The most rigorous studies show minimum-wage increases have little to no effect on employment, a new Economic Policy Institute report finds. In The Importance of Study Design in the Minimum-Wage Debate, Daniel Kuehn of American University reviews the two major approaches to studying the minimum wage —studies with and without matched comparison cases—and compares the major findings from these two approaches. Kuehn details why studies that compare labor markets experiencing a minimum-wage increase with a carefully chosen comparison labor market are more accurate than studies without comparisons, and how they tend to find that minimum-wage increases have little or no effect on employment. Kuehn also provides insights on the implications of this research for policymaking.
“Economic analysts universally recognize the superiority of studies that use matching methods,” said Kuehn. “The alternative methods used to conclude that minimum-wage increases reduce employment substantially would never be accepted in, for example, a federal evaluation of a job training program.”
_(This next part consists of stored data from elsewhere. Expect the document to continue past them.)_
(** Port [i] of the configured instance [c]. *)
Definition ready_port (c : gptp_instance) (i : nat) (p : fgptp_port_config) : gptp_port :=
  ((port_configured c p zero_port) <| gm_id_static := false |>) <| identity := PortIdentity (this_clock c) (u16 (Z.of_nat (S i))) |>.

Lemma config_step_at c i p pre post r :
  profile c = CFG_GPTP_PROFILE_STANDARD → length pre = i →
  config_step (c <| ports := pre ++ zero_port :: post |> <| selected_role := r |>) (i, p) =
  c <| ports := (pre ++ [ready_port c i p]) ++ post |> <| selected_role := <[S i := SLAVE_PORT]> r |>.
Proof.
  intros Hprof Hi. unfold config_step, gptp_port_set_config_parameters, gptp_port_set_profile_parameters.
  set (c1 := over selected_role _ (over ports _ c)). change (profile (over ports (alter (port_configured c1 (i, p).2) (i, p).1) c1)) with (profile c).
  rewrite Hprof. cbn [fst snd Z.eqb CFG_GPTP_PROFILE_STANDARD].
  transitivity (c <| ports := alter (λ q, q <| identity := PortIdentity (this_clock c) (u16 (Z.of_nat (S i))) |>) i
    (alter (λ q, q <| gm_id_static := false |>) i (alter (port_configured c p) i (pre ++ zero_port :: post))) |>
    <| selected_role := <[S i := SLAVE_PORT]> r |>); [reflexivity|].
  f_equal. f_equal. rewrite <- List.app_assoc. subst i.
  replace (length pre) with (length pre + 0)%nat by lia. rewrite !alter_app_r. reflexivity.
Qed.
(* ===== verification/MilanTable.v ===== *)
(** * AVDECC: the abstract listener sink of Milan

    The state machines of a sink as one table: a sink is its state, whether
    its talker is discovered, the stream that it has settled on and the talker
    stream that it is bound to.  Timers, registrations and commands in flight
    are not part of it. *)

From S2P Require Import Prelude MaapAddr Timer Milan.

Record asink := ASink {
  a_state : acmp_milan_listener_sink_sm_state_t;
  a_found : bool;
  a_stream : Z * list Z * Z;
  a_talker : Z * Z;
}.

Definition no_stream : Z * list Z * Z := (0, replicate 6 0, 0).
Definition same_talker (t u : Z * Z) : bool := (t.1 =? u.1) && (t.2 =? u.2).
Definition settled (st : acmp_milan_listener_sink_sm_state_t) : bool :=
  match st with
  | ACMP_LISTENER_SINK_SM_STATE_SETTLED_NO_RSV | ACMP_LISTENER_SINK_SM_STATE_SETTLED_RSV_OK => true
  | _ => false
  end.
Definition probing (st : acmp_milan_listener_sink_sm_state_t) : bool :=
  match st with
  | ACMP_LISTENER_SINK_SM_STATE_PRB_W_RESP | ACMP_LISTENER_SINK_SM_STATE_PRB_W_RESP2 => true
  | _ => false
  end.
Definition bound (st : acmp_milan_listener_sink_sm_state_t) : bool :=
  match st with ACMP_LISTENER_SINK_SM_STATE_UNBOUND => false | _ => true end.

(** What can happen to a sink.  [LBindLost] is a bind command whose probe the
    platform could not send. *)
Inductive alabel :=
| LBind (t : Z * Z)
| LBindLost (t : Z * Z)
| LUnbind
| LSaved (t : Z * Z)
| LDiscovered
| LDeparted
| LNoResp
| LDelay
| LRetry
| LNoTk
| LProbeOk (stream : Z * list Z * Z)
| LProbeFailed
| LRegistered
| LUnregistered.

Definition to_state (st : acmp_milan_listener_sink_sm_state_t) (a : asink) : asink :=
  ASink st (a_found a) (if settled st then a_stream a else no_stream) (a_talker a).
(** Probe again: at once when the talker is there, else when it comes. *)
Definition again (a : asink) : asink :=
  to_state (if a_found a then ACMP_LISTENER_SINK_SM_STATE_PRB_W_DELAY else ACMP_LISTENER_SINK_SM_STATE_PRB_W_AVAIL) a.

(** The ACMP machine: it does not record the discovery of the talker. *)
Definition sm_step (l : alabel) (a : asink) : asink :=
  match l, a_state a with
  | LBind t, st =>
      if bound st && same_talker (a_talker a) t then a else ASink ACMP_LISTENER_SINK_SM_STATE_PRB_W_RESP false no_stream t
  | LBindLost t, _ => ASink (a_state a) (a_found a) (a_stream a) t
  | LUnbind, _ => ASink ACMP_LISTENER_SINK_SM_STATE_UNBOUND false no_stream (0, 0)
  | LSaved t, ACMP_LISTENER_SINK_SM_STATE_UNBOUND => ASink ACMP_LISTENER_SINK_SM_STATE_PRB_W_AVAIL false (a_stream a) t
  | LSaved t, st => ASink st (a_found a) (a_stream a) t
  | LDiscovered, ACMP_LISTENER_SINK_SM_STATE_PRB_W_AVAIL => to_state ACMP_LISTENER_SINK_SM_STATE_PRB_W_DELAY a
  | LDeparted, (ACMP_LISTENER_SINK_SM_STATE_PRB_W_DELAY | ACMP_LISTENER_SINK_SM_STATE_PRB_W_RESP
               | ACMP_LISTENER_SINK_SM_STATE_PRB_W_RESP2 | ACMP_LISTENER_SINK_SM_STATE_PRB_W_RETRY) =>
      to_state ACMP_LISTENER_SINK_SM_STATE_PRB_W_AVAIL a
  | LNoResp, ACMP_LISTENER_SINK_SM_STATE_PRB_W_RESP => to_state ACMP_LISTENER_SINK_SM_STATE_PRB_W_RESP2 a
  | LNoResp, ACMP_LISTENER_SINK_SM_STATE_PRB_W_RESP2 => to_state ACMP_LISTENER_SINK_SM_STATE_PRB_W_RETRY a
  | LDelay, ACMP_LISTENER_SINK_SM_STATE_PRB_W_DELAY => to_state ACMP_LISTENER_SINK_SM_STATE_PRB_W_RESP a
  | LRetry, ACMP_LISTENER_SINK_SM_STATE_PRB_W_RETRY => again a
  | LNoTk, ACMP_LISTENER_SINK_SM_STATE_SETTLED_NO_RSV => again a
  | LProbeOk x, (ACMP_LISTENER_SINK_SM_STATE_PRB_W_RESP | ACMP_LISTENER_SINK_SM_STATE_PRB_W_RESP2) =>
      ASink ACMP_LISTENER_SINK_SM_STATE_SETTLED_NO_RSV (a_found a) x (a_talker a)
  | LProbeFailed, (ACMP_LISTENER_SINK_SM_STATE_PRB_W_RESP | ACMP_LISTENER_SINK_SM_STATE_PRB_W_RESP2) =>
      to_state ACMP_LISTENER_SINK_SM_STATE_PRB_W_RETRY a
  | LRegistered, ACMP_LISTENER_SINK_SM_STATE_SETTLED_NO_RSV => to_state ACMP_LISTENER_SINK_SM_STATE_SETTLED_RSV_OK a
  | LUnregistered, ACMP_LISTENER_SINK_SM_STATE_SETTLED_RSV_OK => again a
  | _, _ => a
  end.

(** Both machines. *)
Definition with_found (b : bool) (a : asink) : asink := ASink (a_state a) b (a_stream a) (a_talker a).
Definition astep (a : asink) (l : alabel) : asink :=
  match l with
  | LDiscovered => if bound (a_state a) then with_found true (sm_step l a) else a
  | LDeparted => with_found false (sm_step l a)
  | _ => sm_step l a
  end.
Definition asteps (a : asink) (l : list alabel) : asink := foldl astep a l.

(** A sink waits for its talker only while it is not discovered, and for the
    delay of a probe only while it is; only a settled sink has a stream. *)
Record aok (a : asink) : Prop := {
  ao_stream : settled (a_state a) = false → a_stream a = no_stream;
  ao_away : a_state a = ACMP_LISTENER_SINK_SM_STATE_UNBOUND ∨ a_state a = ACMP_LISTENER_SINK_SM_STATE_PRB_W_AVAIL → a_found a = false;
  ao_found : a_state a = ACMP_LISTENER_SINK_SM_STATE_PRB_W_DELAY → a_found a = true;
}.

Lemma aok_step a l : aok a → aok (astep a l).
Proof.
  intros [A1 A2 A3]. destruct a as [st f x t]. cbn in *.
  assert (Hx : settled st = true ∨ settled st = false ∧ x = no_stream) by (destruct (settled st); auto).
  assert (Hf : f = true ∨ f = false) by (destruct f; auto).
  assert (Ha : st ≠ ACMP_LISTENER_SINK_SM_STATE_UNBOUND ∧ st ≠ ACMP_LISTENER_SINK_SM_STATE_PRB_W_AVAIL ∨ f = false)
    by (destruct st; auto). clear A2.
  destruct l; destruct st; cbn in *; destruct Hf as [-> | ->]; cbn.
  all: try (destruct (same_talker _ _)).
  all: split; cbn; intros; destruct_or?; destruct_and?; subst; congruence || auto.
Qed.
Lemma aok_steps l a : aok a → aok (asteps a l).
Proof. revert a. induction l as [|x l IH]; intros a H; [done|]. by apply IH, aok_step. Qed.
Matching cases of minimum-wage increases to a control group is essential because it is often the closest that social scientists can get to the gold standard of an experiment using random assignment. Like the seminal evaluations of the effects of job training programs, work-sharing arrangements, employment tax credits, educational interventions, and housing vouchers, the strongest studies on the impact of minimum wage increases all use at least some sort of matching method.
“The best available studies show that modest increases in the minimum wage do not have the negative effects critics decry, but in fact provide working families with higher take-home pay,” said David Cooper, EPI Economic Analyst.